** Task directions **
Transcribe exactly the lines from the one containing "Let pause := PollingIntervalMS * Millisecond." through the last line of the listing below, inclusive, and nothing beyond them.

--------------------------------------------------

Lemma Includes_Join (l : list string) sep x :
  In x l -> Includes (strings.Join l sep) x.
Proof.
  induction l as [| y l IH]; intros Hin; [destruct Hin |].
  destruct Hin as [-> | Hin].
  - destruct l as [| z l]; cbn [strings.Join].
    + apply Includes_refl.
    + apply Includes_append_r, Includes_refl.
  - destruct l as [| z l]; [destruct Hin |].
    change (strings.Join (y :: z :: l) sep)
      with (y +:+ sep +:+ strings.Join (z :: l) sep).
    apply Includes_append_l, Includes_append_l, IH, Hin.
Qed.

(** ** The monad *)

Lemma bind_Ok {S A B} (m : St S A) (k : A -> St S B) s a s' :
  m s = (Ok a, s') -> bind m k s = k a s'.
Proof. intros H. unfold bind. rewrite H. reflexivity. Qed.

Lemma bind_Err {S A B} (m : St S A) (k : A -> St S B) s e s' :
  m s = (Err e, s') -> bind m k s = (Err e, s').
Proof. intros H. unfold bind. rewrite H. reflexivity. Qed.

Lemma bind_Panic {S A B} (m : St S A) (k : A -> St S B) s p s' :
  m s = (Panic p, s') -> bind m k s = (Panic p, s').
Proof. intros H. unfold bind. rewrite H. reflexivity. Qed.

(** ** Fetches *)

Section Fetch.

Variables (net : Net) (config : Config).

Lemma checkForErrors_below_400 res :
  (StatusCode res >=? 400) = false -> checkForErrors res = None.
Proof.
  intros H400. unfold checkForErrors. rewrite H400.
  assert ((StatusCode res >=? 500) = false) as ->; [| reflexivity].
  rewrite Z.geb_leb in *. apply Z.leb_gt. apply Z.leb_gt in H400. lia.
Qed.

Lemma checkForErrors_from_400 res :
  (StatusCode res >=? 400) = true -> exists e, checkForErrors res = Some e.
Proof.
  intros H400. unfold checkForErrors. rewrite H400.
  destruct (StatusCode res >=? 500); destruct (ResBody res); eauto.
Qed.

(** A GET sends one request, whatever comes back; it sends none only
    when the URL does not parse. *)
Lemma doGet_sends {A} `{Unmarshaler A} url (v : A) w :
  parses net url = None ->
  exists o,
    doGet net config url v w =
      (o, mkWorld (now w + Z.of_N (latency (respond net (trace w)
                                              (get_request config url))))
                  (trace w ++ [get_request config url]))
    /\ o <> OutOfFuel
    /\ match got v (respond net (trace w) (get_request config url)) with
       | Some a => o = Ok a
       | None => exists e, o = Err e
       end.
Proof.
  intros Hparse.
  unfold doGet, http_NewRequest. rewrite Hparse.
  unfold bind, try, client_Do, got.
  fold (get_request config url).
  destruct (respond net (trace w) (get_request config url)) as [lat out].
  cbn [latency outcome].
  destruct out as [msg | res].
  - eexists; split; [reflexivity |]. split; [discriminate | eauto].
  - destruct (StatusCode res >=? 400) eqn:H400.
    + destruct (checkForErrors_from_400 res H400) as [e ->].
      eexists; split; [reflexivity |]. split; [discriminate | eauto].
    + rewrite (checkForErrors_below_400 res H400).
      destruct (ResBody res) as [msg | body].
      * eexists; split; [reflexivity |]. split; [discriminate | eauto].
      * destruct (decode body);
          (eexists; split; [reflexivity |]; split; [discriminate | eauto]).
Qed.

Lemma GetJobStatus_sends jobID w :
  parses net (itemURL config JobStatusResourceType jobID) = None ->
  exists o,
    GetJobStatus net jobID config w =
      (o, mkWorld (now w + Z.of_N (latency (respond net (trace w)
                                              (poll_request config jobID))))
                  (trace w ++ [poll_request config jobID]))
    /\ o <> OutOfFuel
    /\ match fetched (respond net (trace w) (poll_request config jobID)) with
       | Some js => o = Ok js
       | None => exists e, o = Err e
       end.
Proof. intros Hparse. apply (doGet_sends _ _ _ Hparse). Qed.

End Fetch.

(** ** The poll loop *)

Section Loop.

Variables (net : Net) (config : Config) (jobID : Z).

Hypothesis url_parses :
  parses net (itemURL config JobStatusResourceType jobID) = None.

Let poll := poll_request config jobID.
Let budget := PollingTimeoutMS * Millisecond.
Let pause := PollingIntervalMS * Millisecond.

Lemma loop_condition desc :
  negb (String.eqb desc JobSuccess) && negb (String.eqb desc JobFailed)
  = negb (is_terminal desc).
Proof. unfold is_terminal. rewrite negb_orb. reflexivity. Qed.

--------------------------------------------------

** Your solution **
Let pause := PollingIntervalMS * Millisecond.

Lemma loop_condition desc :
  negb (String.eqb desc JobSuccess) && negb (String.eqb desc JobFailed)
  = negb (is_terminal desc).
Proof. unfold is_terminal. rewrite negb_orb. reflexivity. Qed.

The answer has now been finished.